Look through the records below, and whenever a line contains "CRITICAL", copy it.

[[ Source data open ]]

(** [issubclass c d]; the hierarchy is two levels deep. *)
Definition issubclass (c d : exc_class) : bool :=
  exc_class_eqb c d
  || match base c with
     | None => false
     | Some b =>
         exc_class_eqb b d
         || match base b with
            | None => false
            | Some b' => exc_class_eqb b' d
            end
     end.

(** An exception object: its class and [str(e)]. *)
Record exception : Type := mk_exc { exc_cls : exc_class; exc_str : string }.

(** ** Events and the effect monad *)

Inductive level : Type := DEBUG | INFO | WARNING | ERROR | CRITICAL.

Definition levelno (l : level) : Z :=
  match l with
  | DEBUG => 10 | INFO => 20 | WARNING => 30 | ERROR => 40 | CRITICAL => 50
  end.

Inductive event : Type :=
| EvOpen (path : string)                 (* open(path, 'r') *)
| EvRead (path : string)                 (* f.read() *)
| EvJsonLoad (path : string)             (* json.load(f) *)
| EvJsonLoads (content : string)         (* json.loads(content) *)
| EvYamlLoad (path : string)             (* yaml.safe_load(f) *)
| EvYamlLoads (content : string)         (* yaml.safe_load(content) *)
| EvValidate (instance schema : value)   (* jsonschema.validate(...) *)
| EvSetLevel (l : level)                 (* getLogger().setLevel(l) *)
| EvLog (l : level) (msg : string)       (* logging.info / logging.error *)
| EvPrint (line : string).               (* print(line) *)

(** How a computation ends: a value, a raised exception, or [sys.exit]
    ([SystemExit] is not an [Exception], so no handler below sees it). *)
Inductive outcome (A : Type) : Type :=
| Return (a : A)
| Raise (e : exception)
| Exit (code : Z).
Arguments Return {A} a.
Arguments Raise {A} e.
Arguments Exit {A} code.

[[ Source data closed ]]

*Your response:*
Inductive level : Type := DEBUG | INFO | WARNING | ERROR | CRITICAL.
  | DEBUG => 10 | INFO => 20 | WARNING => 30 | ERROR => 40 | CRITICAL => 50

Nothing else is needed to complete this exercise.